Description of the task — Write out, unaltered, each line from the top of the records below down to the line where "Some (pb.MkMediaDescriptor direct_path" appears, that line included.

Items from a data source
>>>>>
(** Without a path there is nothing to download. *)
Definition sticker_media_of (action : StickerAction) (filehash : string) : option pb.MediaDescriptor :=
  direct_path ← sa_direct_path action;
  Some (pb.MkMediaDescriptor direct_path (default [] (sa_media_key action)) (default [] (sa_file_enc_sha256 action))
          (file_sha256_of filehash) (default 0 (sa_file_length action)) (default "" (sa_mimetype action))
          (number MediaType.Sticker)).

Definition sticker_update_of (filehash : string) (timestamp : DateTime) (from_full_sync : bool) (action : PbStickerAction) :
    StickerUpdate :=
  MkStickerUpdate filehash (timestamp_millis timestamp) from_full_sync (Some action).

Definition favorite_sticker_update_of (u : FavoriteStickerUpdate) : StickerUpdate :=
  let action := fs_action u in
  sticker_update_of (fs_filehash u) (fs_timestamp u) (fs_from_full_sync u)
    (Favorite (sa_is_favorite action) (sticker_media_of action (fs_filehash u)) (sa_url action) (sa_width action) (sa_height action)
       (sa_is_lottie action) (sa_is_avatar_sticker action) (sa_image_hash action) (sa_device_id_hint action)).

Definition remove_recent_sticker_update_of (u : RemoveRecentStickerUpdate) : StickerUpdate :=
  sticker_update_of (rr_filehash u) (rr_timestamp u) (rr_from_full_sync u) (RemoveRecent (rr_last_sticker_sent_ts u)).

(** ** Account settings (account_setting_update.rs) *)

(** [StatusDistributionMode], and buffa's [EnumValue] of it. *)
Inductive StatusDistributionMode : Type := ALLOW_LIST | DENY_LIST | CONTACTS | CLOSE_FRIENDS | CUSTOM_LIST | ModeUnnamed (number : Z).
Inductive EnumValue : Type := KnownMode (mode : StatusDistributionMode) | UnknownMode (code : Z).

Inductive StatusAudienceMode : Type := AudienceUnknown | AllowList | DenyList | Contacts | CloseFriends | CustomAudience.
Record StatusAudience : Type := MkAudience { audience_mode : StatusAudienceMode; mode_code : Z }.

Record CustomList : Type := MkCustomList {
  cl_list_id : option string; cl_name : option string; cl_emoji : option string; cl_is_selected : option bool; cl_user_jid : list string }.
Record StatusPrivacyAction : Type := MkStatusPrivacy {
  sp_mode : option EnumValue; sp_user_jid : list string; sp_share_to_fb : option bool; sp_share_to_ig : option bool;
  sp_custom_lists : list CustomList; sp_modes : list EnumValue }.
<<<<<
Reply —
(** Without a path there is nothing to download. *)
Definition sticker_media_of (action : StickerAction) (filehash : string) : option pb.MediaDescriptor :=
  direct_path ← sa_direct_path action;
  Some (pb.MkMediaDescriptor direct_path (default [] (sa_media_key action)) (default [] (sa_file_enc_sha256 action))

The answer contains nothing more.